--- What you need to do ---
State how many lines in the listing below hold "core", with no other words.
::: Input for this task :::
Definition WithPadding (enc : Encoding) (padding : option ascii) : Encoding :=
  {| encode := encode enc; padChar := padding |}.

Definition URLEncoding : Encoding :=
  {| encode := encodeURL; padChar := Some StdPadding |}.
Definition RawURLEncoding : Encoding := WithPadding URLEncoding None.

(** [enc.encode[v&0x3F]] *)
Definition sextet (enc : Encoding) (v : Z) : ascii :=
  match String.get (Z.to_nat (Z.land v 0x3F)) (encode enc) with
  | Some c => c
  | None => zero
  end.

Definition pad (enc : Encoding) (n : nat) : string :=
  match padChar enc with
  | Some c => string_of_list_ascii (repeat c n)
  | None => ""
  end.

(** [enc.EncodeToString(src)]: three source bytes give four characters;
    a remainder of two bytes gives three characters and one of one byte
    gives two, followed by padding when the encoding has it. *)
Fixpoint EncodeToString (enc : Encoding) (src : list byte) : string :=
  match src with
  | [] => ""
  | [s0] =>
      let val := Z.shiftl (byte_to_Z s0) 16 in
      String (sextet enc (Z.shiftr val 18))
        (String (sextet enc (Z.shiftr val 12)) (pad enc 2))
  | [s0; s1] =>
      let val := Z.lor (Z.shiftl (byte_to_Z s0) 16) (Z.shiftl (byte_to_Z s1) 8) in
      String (sextet enc (Z.shiftr val 18))
        (String (sextet enc (Z.shiftr val 12))
           (String (sextet enc (Z.shiftr val 6)) (pad enc 1)))
  | s0 :: s1 :: s2 :: src' =>
      let val := Z.lor (Z.lor (Z.shiftl (byte_to_Z s0) 16) (Z.shiftl (byte_to_Z s1) 8))
                       (byte_to_Z s2) in
      String (sextet enc (Z.shiftr val 18))
        (String (sextet enc (Z.shiftr val 12))
           (String (sextet enc (Z.shiftr val 6))
              (String (sextet enc val) (EncodeToString enc src'))))
  end.

End base64.

(** ** unicode/utf8 *)
Module utf8.

Definition RuneError : Z := 0xFFFD.
Definition RuneSelf : Z := 0x80.
Definition MaxRune : Z := 0x10FFFF.
Definition surrogateMin : Z := 0xD800.
Definition surrogateMax : Z := 0xDFFF.

Definition tx : Z := 0x80.
Definition t2 : Z := 0xC0.
Definition t3 : Z := 0xE0.
Definition t4 : Z := 0xF0.
Definition maskx : Z := 0x3F.
Definition mask2 : Z := 0x1F.
Definition mask3 : Z := 0x0F.
Definition mask4 : Z := 0x07.
Definition rune1Max : Z := 0x7F.
Definition rune2Max : Z := 0x7FF.
Definition rune3Max : Z := 0xFFFF.
Definition locb : Z := 0x80.
Definition hicb : Z := 0xBF.

(** Codes of the table [first]: the size of the sequence in the low
    bits, the index into [acceptRanges] in the high ones. *)
Definition xx : Z := 0xF1.
Definition as_ : Z := 0xF0.
Definition s1 : Z := 0x02.
Definition s2 : Z := 0x13.
Definition s3 : Z := 0x03.
Definition s4 : Z := 0x23.
Definition s5 : Z := 0x34.
Definition s6 : Z := 0x04.
Definition s7 : Z := 0x44.

(** The table [first], indexed by the first byte of a sequence. *)
Definition first (b : Z) : Z :=
  if b <? 0x80 then as_
  else if b <? 0xC2 then xx
  else if b <? 0xE0 then s1
  else if b =? 0xE0 then s2
  else if b <? 0xED then s3
  else if b =? 0xED then s4
  else if b <? 0xF0 then s3
  else if b =? 0xF0 then s5
  else if b <? 0xF4 then s6
  else if b =? 0xF4 then s7
  else xx.

(** The table [acceptRanges]: bounds on the second byte. *)
Definition acceptRanges (i : Z) : Z * Z :=
  if i =? 0 then (locb, hicb)
  else if i =? 1 then (0xA0, hicb)
  else if i =? 2 then (locb, 0x9F)
  else if i =? 3 then (0x90, hicb)
  else if i =? 4 then (locb, 0x8F)
  else (0, 0).

(** [DecodeRune(p)]: the rune at the head of [p] and its width. *)
Definition DecodeRune (p : list byte) : Z * nat :=
  match p with
  | [] => (RuneError, O)
  | b0 :: _ =>
      let p0 := byte_to_Z b0 in
      let x := first p0 in
      if as_ <=? x then
        let mask := if Z.testbit x 0 then -1 else 0 in
        (Z.lor (Z.land p0 (Z.lnot mask)) (Z.land RuneError mask), 1%nat)
      else
        let sz := Z.to_nat (Z.land x 7) in
        let accept := acceptRanges (Z.shiftr x 4) in
        if (List.length p <? sz)%nat then (RuneError, 1%nat)
        else
          let b1 := byte_to_Z (nth 1 p Init.Byte.x00) in
          if (b1 <? fst accept) || (snd accept <? b1) then (RuneError, 1%nat)
          else if (sz <=? 2)%nat then
            (Z.lor (Z.shiftl (Z.land p0 mask2) 6) (Z.land b1 maskx), 2%nat)
          else
            let b2 := byte_to_Z (nth 2 p Init.Byte.x00) in
            if (b2 <? locb) || (hicb <? b2) then (RuneError, 1%nat)
            else if (sz <=? 3)%nat then
              (Z.lor (Z.lor (Z.shiftl (Z.land p0 mask3) 12)
                            (Z.shiftl (Z.land b1 maskx) 6))
                     (Z.land b2 maskx), 3%nat)
            else
              let b3 := byte_to_Z (nth 3 p Init.Byte.x00) in
              if (b3 <? locb) || (hicb <? b3) then (RuneError, 1%nat)
              else
                (Z.lor (Z.lor (Z.lor (Z.shiftl (Z.land p0 mask4) 18)
                                     (Z.shiftl (Z.land b1 maskx) 12))
                              (Z.shiftl (Z.land b2 maskx) 6))
                       (Z.land b3 maskx), 4%nat)
  end.

(** The number of bytes of the well-formed sequence at the head of [p],
    as the loop of [Valid] checks it; [None] when there is none. *)
Definition sequenceAt (p : list byte) : option nat :=
  match p with
  | [] => None
  | b0 :: _ =>
      let pi := byte_to_Z b0 in
      if pi <? RuneSelf then Some 1%nat
      else
        let x := first pi in
        if x =? xx then None
        else
          let size := Z.to_nat (Z.land x 7) in
          if (List.length p <? size)%nat then None
          else
            let accept := acceptRanges (Z.shiftr x 4) in
            let c1 := byte_to_Z (nth 1 p Init.Byte.x00) in
            if (c1 <? fst accept) || (snd accept <? c1) then None
            else if (size =? 2)%nat then Some size
            else
              let c2 := byte_to_Z (nth 2 p Init.Byte.x00) in
              if (c2 <? locb) || (hicb <? c2) then None
              else if (size =? 3)%nat then Some size
              else
                let c3 := byte_to_Z (nth 3 p Init.Byte.x00) in
                if (c3 <? locb) || (hicb <? c3) then None
                else Some size
  end.

(** The loop [for i := 0; i < n; { ...; i += size }] of [Valid]: [skip]
    counts the bytes still to step over to reach index [i]. *)
Fixpoint validFrom (skip : nat) (p : list byte) : bool :=
  match p with
  | [] => true
  | _ :: p' =>
      match skip with
      | S k => validFrom k p'
      | O =>
          match sequenceAt p with
          | Some size => validFrom (size - 1) p'
          | None => false
          end
      end
  end.

(** [Valid(p)]: [p] consists entirely of well-formed sequences. *)
Definition Valid (p : list byte) : bool := validFrom 0 p.

(** [AppendRune(nil, r)]: the UTF-8 encoding of [r], that of
    [RuneError] when [r] is not a valid rune. *)
Definition AppendRune (r : Z) : list byte :=
  let i := r mod 2 ^ 32 in
  if i <=? rune1Max then [byte_of_Z r]
  else if i <=? rune2Max then
    [byte_of_Z (Z.lor t2 (Z.shiftr r 6));
     byte_of_Z (Z.lor tx (Z.land r maskx))]
  else
    let r3 := if (MaxRune <? i) || ((surrogateMin <=? i) && (i <=? surrogateMax))
              then Some RuneError
              else if i <=? rune3Max then Some r else None in
    match r3 with
    | Some r =>
        [byte_of_Z (Z.lor t3 (Z.shiftr r 12));
         byte_of_Z (Z.lor tx (Z.land (Z.shiftr r 6) maskx));
         byte_of_Z (Z.lor tx (Z.land r maskx))]
    | None =>
        [byte_of_Z (Z.lor t4 (Z.shiftr r 18));
         byte_of_Z (Z.lor tx (Z.land (Z.shiftr r 12) maskx));
         byte_of_Z (Z.lor tx (Z.land (Z.shiftr r 6) maskx));
         byte_of_Z (Z.lor tx (Z.land r maskx))]
    end.

(** The runes a [for _, v := range s] loop yields on the bytes [p]; the
    loop advances by the width of each rune, counted by [skip]. *)
Fixpoint rangeFrom (skip : nat) (p : list byte) : list Z :=
  match p with
  | [] => []
  | _ :: p' =>
      match skip with
      | S k => rangeFrom k p'
      | O => fst (DecodeRune p) :: rangeFrom (snd (DecodeRune p) - 1) p'
      end
  end.

Definition range (s : string) : list Z := rangeFrom 0 (bytes_of_string s).

End utf8.

(** Modelled from the spec: [replaceInvalidUTF8], a helper of package [va]
    that is not part of dns.go.  The spec has it validate the record and
    repair what is not well-formed UTF-8 (sections 4.4 step 8 and 9): a
    valid input is returned as it is; otherwise the input is read rune by
    rune, each byte that starts no well-formed sequence yielding U+FFFD,
    and the runes are written out again. *)
Definition replaceInvalidUTF8 (input : list byte) : string :=
  if utf8.Valid input then string_of_bytes input
  else string_of_bytes (flat_map utf8.AppendRune (utf8.range (string_of_bytes input))).


(** ** Errors and formatting verbs *)

(** A non-nil [error]: the text its [Error()] method returns. *)
Record error : Type := mkError { Error : string }.

(** The verb [%q] on a string is [strconv.Quote], a double-quoted Go
    string literal whose escapes depend on the Unicode tables of the Go
    release; the development is parametric in it. *)
Class Formatter : Type := { fmt_q : string -> string }.

(** The verbs [%s] on a string and [%v] on an error. *)
Definition fmt_s (s : string) : string := s.
Definition fmt_v (err : error) : string := Error err.

(** ** core *)
Module core.

(** Modelled from the spec: the identifier types of package [core]
    (section 3: an enumeration with [DNS] among its members). *)
Inductive IdentifierType : Type :=
| IdentifierDNS
| IdentifierOther (name : string).

Definition IdentifierType_eqb (a b : IdentifierType) : bool :=
  match a, b with
  | IdentifierDNS, IdentifierDNS => true
  | IdentifierOther x, IdentifierOther y => String.eqb x y
  | _, _ => false
  end.

(** Modelled from the spec: the fields of [core.AcmeIdentifier] (section
    3); the field [Type] is written [Type_]. *)
Record AcmeIdentifier : Type := {
  Type_ : IdentifierType;
  Value : string
}.

(** Modelled from the spec: the field of [core.Challenge] that the
    validation reads (section 3). *)
Record Challenge : Type := {
  ProvidedKeyAuthorization : string
}.

(** Modelled from the spec: the fields of [core.ValidationRecord] that
    the validation sets (section 3). *)
Record ValidationRecord : Type := {
  Authorities : list string;
  Hostname : string
}.

(** Modelled from the spec: the constant [core.DNSPrefix] (section 4.4
    step 3). *)
Definition DNSPrefix : string := "_acme-challenge".

End core.

(** ** probs *)
Module probs.

(** Modelled from the spec: the kinds of problem the validation returns
    (section 3). *)
Inductive ProblemType : Type :=
| MalformedProblem
| DNSProblem
| UnknownHostProblem
| UnauthorizedProblem.

(** Modelled from the spec: a problem is a kind and a detail (section 3);
    the field [Type] is written [Type_]. *)
Record ProblemDetails : Type := {
  Type_ : ProblemType;
  Detail : string
}.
:::
--- Answer ---
8